# TASK PROMPT
Please count the lines of the listing below in which "http" occurs, and reply with the number only.

** Opening DATA PROVIDED block **

(* ===== verification/RemoveDemo.v ===== *)
(** Two removals of a third replica, played: one that commits and cleans up,
    one whose action ends before the commit. The theorems about removals are
    applied to them. *)

From S2P Require Import Prelude Types Lifecycle AddReplica Control Replicator Agent RemoveReplica Proto Convert Wire Crd Operation Effects AddWorkflow AddSteps Turns AddDemo RemoveWorkflow RemoveSteps RemoveOutcomes RemoveRuns RemoveSafety RemoveFinish.

Set Default Goal Selector "!".

Module DemoRemoval.
#[local] Existing Instance DemoRemove.ends.
Import DemoAddition.

Definition request : RemoveReplicaTarget := mkRemoveReplicaTarget 3 "set-3" "u3" "http://data" (Some process).
Definition start : result failure DurableOperationStatus := start_remove_replica "set" grown request RmScaleDown 1 100.
Definition started : DurableOperationStatus := match start with Ok op => op | Err _ => begun_operation end.

Definition configured (s : StablePartitionSnapshotStatus) (connections : list ReplicaConnectionStatus)
    (reports : list CorrelatedActionObservation) (target : ReplicaObservation) : OperationObservations :=
  observed (replica "u1" Primary (Some (remove_configuration_status s Current)) connections None reports (Some "primary")) target.
Definition serving : ReplicaObservation := replica "u3" ActiveSecondary None [] None [] (Some "secondary").
Definition retired : ReplicaObservation := mkReplicaObservation
  (mkReplicaStatusInfo "u3" RoleNone (mkEpoch 1 5) 7 None 7 false Granted None None None [] None (agent [])) "http://control" "http://data" "set-3" None.

(** The primary shows the previous configuration, then the reduced one. *)
Definition before : OperationObservations := configured grown [mkReplicaConnectionStatus 3 "u3"] [] serving.
Definition reduced : OperationObservations := configured stable [] [] serving.
Definition clean : OperationObservations := configured stable [] [] retired.

Definition turns_type : Type := list (OperationObservations * gmap Z string * option string * Z).
Definition frozen : turns_type := [(before, pods, Some "secondary", 101); (before, pods, Some "secondary", 102)].
Definition committing : turns_type :=
  frozen ++ [(before, pods, Some "secondary", 103); (reduced, pods, Some "secondary", 104)].
Definition done : turns_type := committing ++
  [(reduced, pods, Some "secondary", 105); (clean, pods, Some "secondary", 106); (clean, pods, Some "retired", 107);
   (clean, pods, Some "retired", 108); (clean, delete 3 pods, None, 109); (clean, delete 3 pods, None, 110);
   (clean, delete 3 pods, None, 111)].

Definition result_of (turns : turns_type) : list membership_turn * DurableOperationStatus :=
  match remove_play turns [] started with Ok r => r | Err _ => ([], started) end.
Definition intent : RemoveReplicaIntentStatus :=
  match op_remove_intent (result_of frozen).2 with Some i => i | None => frozen_removal DemoRemove.intent end.

(** The action has failed before the commit. *)
Definition failed : CorrelatedActionObservation := mkCorrelatedActionObservation process 1
  (mkDurableActionObservation (ris_action_id intent) (ris_input_signature intent) Failed None (Some "no quorum") None None None).
Definition ended : OperationObservations := configured grown [mkReplicaConnectionStatus 3 "u3"] [failed] serving.
Definition undone : turns_type := frozen ++
  [(before, pods, Some "secondary", 103); (ended, pods, Some "secondary", 104); (ended, pods, Some "secondary", 105)].

(** The turn at a position, and the run before it. *)
Definition turn_of (i : nat) (turns : turns_type) : membership_turn :=
  match (result_of turns).1 !! i with Some tn => tn | None => mkMembershipTurn started ∅ ∅ None 0 Wait end.
Definition earlier (i : nat) (turns : turns_type) : list membership_turn := drop (S i) (result_of turns).1.
Definition played_through (turns : turns_type) : bool := is_ok (remove_play turns [] started).

(** Turns after the deadline, for a removal that has committed. *)
Definition late : list (OperationObservations * Z) := replicate 7 (reduced, 800).
Definition records (op : DurableOperationStatus) : bool :=
  negb (none (op_remove_commit_evidence op)) && negb (bool_decide (op_phase op = Phase.Poisoned)).
End DemoRemoval.

Section played.
#[local] Existing Instance DemoRemove.ends.
Import DemoAddition DemoRemoval.

Lemma removal_started : start_remove_replica "set" grown request RmScaleDown 1 100 = Ok started.
Proof. vm_compute. reflexivity. Qed.

Lemma removal_begins : remove_run grown 3 "u3" "set-3" RmScaleDown stable [] started.
Proof. eapply remove_run_start; [exact removal_started|vm_compute; reflexivity|done|done|done]. Qed.

Lemma removal_run turns : played_through turns = true →
  remove_run grown 3 "u3" "set-3" RmScaleDown stable (result_of turns).1 (result_of turns).2.
Proof.
  unfold played_through, result_of. destruct (remove_play turns [] started) as [[tr op]|] eqn:Hp; [|discriminate]. intros _.
  eapply remove_play_run; [exact removal_begins|exact Hp].
Qed.

Lemma turn_of_split i turns : (i < length (result_of turns).1)%nat →
  (result_of turns).1 = take i (result_of turns).1 ++ turn_of i turns :: earlier i turns.
Proof.
  intros Hi. unfold turn_of, earlier. destruct (lookup_lt_is_Some_2 _ _ Hi) as [tn Htn]. rewrite Htn.
  symmetry. by apply take_drop_middle.
Qed.

Lemma done_plays : played_through done = true.
Proof. vm_compute. reflexivity. Qed.
Lemma undone_plays : played_through undone = true.
Proof. vm_compute. reflexivity. Qed.
Lemma done_deletes : is_delete (mt_decision (turn_of 3 done)) = true.
Proof. vm_compute. reflexivity. Qed.
Lemma done_completes : completes false (mt_decision (turn_of 0 done)) = true.
Proof. vm_compute. reflexivity. Qed.
Lemma undone_completes : completes true (mt_decision (turn_of 0 undone)) = true.
Proof. vm_compute. reflexivity. Qed.

Lemma is_delete_inv d : is_delete d = true → d = DeletePod "set-3" "u3".
Proof. destruct d; try discriminate. unfold is_delete. intros Hd. revert Hd. repeat case_match; by subst. Qed.

Lemma removal_deletes_committed_only_witness :
  mt_decision (turn_of 3 done) = DeletePod "set-3" "u3" ∧
  seen (shown_reduced grown stable) (earlier 3 done) ∧ seen (target_fenced 3 "u3") (earlier 3 done).
Proof.
  pose proof (is_delete_inv _ done_deletes) as Hd. split; [exact Hd|].
  destruct (removal_deletes_committed_only grown 3 "u3" "set-3" RmScaleDown stable _ _ _ _ _ (removal_run done done_plays)
    (turn_of_split 3 done ltac:(vm_compute; lia))) as [Hdel _].
  destruct (Hdel _ _ Hd) as (_ & _ & _ & Hshown & _ & _ & Hfenced). by split.
Defined.

Lemma removal_completion_attested_witness :
  seen (target_absent 3 "u3") (earlier 0 done) ∧ seen (shown_unreduced grown) (earlier 0 undone).
Proof.
  pose proof (completes_inv _ _ done_completes) as (final & s & Hd). pose proof (completes_inv _ _ undone_completes) as (final' & s' & Hu).
  destruct (removal_completion_attested grown 3 "u3" "set-3" RmScaleDown stable _ _ _ _ _ (removal_run done done_plays)
    (turn_of_split 0 done ltac:(vm_compute; lia))) as (H1 & _).
  destruct (removal_completion_attested grown 3 "u3" "set-3" RmScaleDown stable _ _ _ _ _ (removal_run undone undone_plays)
    (turn_of_split 0 undone ltac:(vm_compute; lia))) as (_ & H2 & _).
  destruct (H1 final s (or_introl Hd)) as (_ & _ & _ & _ & _ & Habs). destruct (H2 final' s' Hu) as (_ & _ & Hshown & _). by split.
Defined.

Definition freezes_removal (d : result failure Decision) : bool :=
  match d with Ok (Persist next) => bool_decide (op_phase next = Phase.RemoveDispatchIntent) | _ => false end.
Lemma started_freezes : freezes_removal (decide_remove_replica started before pods None 101) = true.
Proof. vm_compute. reflexivity. Qed.

Lemma before_generations : ∀ i o, before !! i = Some o → generation_ok (as_generation (si_agent (ro_status o))).
Proof.
  assert (∀ i o, before !! i = Some o → as_generation (si_agent (ro_status o)) = process) as Hall.
  { intros i o. unfold before, configured, observed. rewrite !lookup_insert_Some, lookup_empty.
    intros [[_ <-]|[_ [[_ <-]|[_ [[_ <-]|[_ ?]]]]]]; done. }
  intros i o Ho. rewrite (Hall i o Ho). vm_compute. reflexivity.
Qed.

Lemma removal_intent_equivalent_witness :
  ∃ next core, decide_remove_replica started before pods None 101 = Ok (Persist next) ∧
    core_remove_intent next = Ok core ∧ validate_remove_operation next = Ok tt.
Proof.
  pose proof started_freezes as Hf. unfold freezes_removal in Hf.
  destruct (decide_remove_replica started before pods None 101) as [[next| | | | | | | | | |]|] eqn:Hd; try discriminate Hf.
  apply bool_decide_eq_true in Hf.
  destruct (removal_intent_equivalent grown 3 "u3" "set-3" RmScaleDown stable [] started before pods None 101 removal_begins) as (_ & _ & Hnext).
  destruct (Hnext next Hd Hf) as (_ & _ & core & _ & _ & Hok). destruct (Hok before_generations) as [Hcore Hv]. exists next, core. split; [reflexivity|]. split; [exact Hcore|exact Hv].
Defined.

Lemma committing_plays : played_through committing = true.
Proof. vm_compute. reflexivity. Qed.
Lemma committing_records : records (result_of committing).2 = true.
Proof. vm_compute. reflexivity. Qed.

Lemma late_favourable turn : turn ∈ late → favourable grown 3 "u3" stable (result_of committing).2 pods turn.
Proof.
  intros [-> _]%elem_of_replicate i Hi.
  assert (match op_remove_intent (result_of committing).2 with
    | Some i => bool_decide (ris_overall_deadline_unix_seconds i ≤ 800) | None => false end = true) as Hd by (vm_compute; reflexivity).
  rewrite Hi in Hd. clear Hi. apply bool_decide_eq_true in Hd. split; [exact Hd|]. clear Hd. cbn [fst].
  assert (reduced !! ss_primary_id grown = Some (replica "u1" Primary (Some (remove_configuration_status stable Current)) [] None [] (Some "primary"))) as ->
    by (vm_compute; reflexivity).
  cbn [replica ro_status si_configuration si_active_replica_connections si_agent]. split; [reflexivity|]. split.
  - intros c Hc. by apply elem_of_nil in Hc.
  - intros a Ha. unfold correlated_action_observation in Ha. cbn in Ha. discriminate Ha.
Qed.

Lemma committed_removal_finishes_witness :
  ∃ trace op, settle 3 late pods (Some "secondary") (result_of committing).1 (result_of committing).2 = Ok (trace, op) ∧
    op_phase op = Phase.Completed.
Proof.
  pose proof committing_records as Hr. apply andb_true_iff in Hr as [He Hp].
  destruct (committed_removal_finishes grown 3 "u3" "set-3" RmScaleDown stable _ _ late pods (Some "secondary")
    (removal_run committing committing_plays)) as (trace & op & Hs & _ & Hc).
  - intros Hn. rewrite Hn in He. discriminate He.
  - intros Hn. rewrite Hn in Hp. discriminate Hp.
  - vm_compute. lia.
  - exact late_favourable.
  - exists trace, op. split; [exact Hs|exact Hc].
Defined.
End played.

** Closing DATA PROVIDED block **

# FINAL ANSWER
2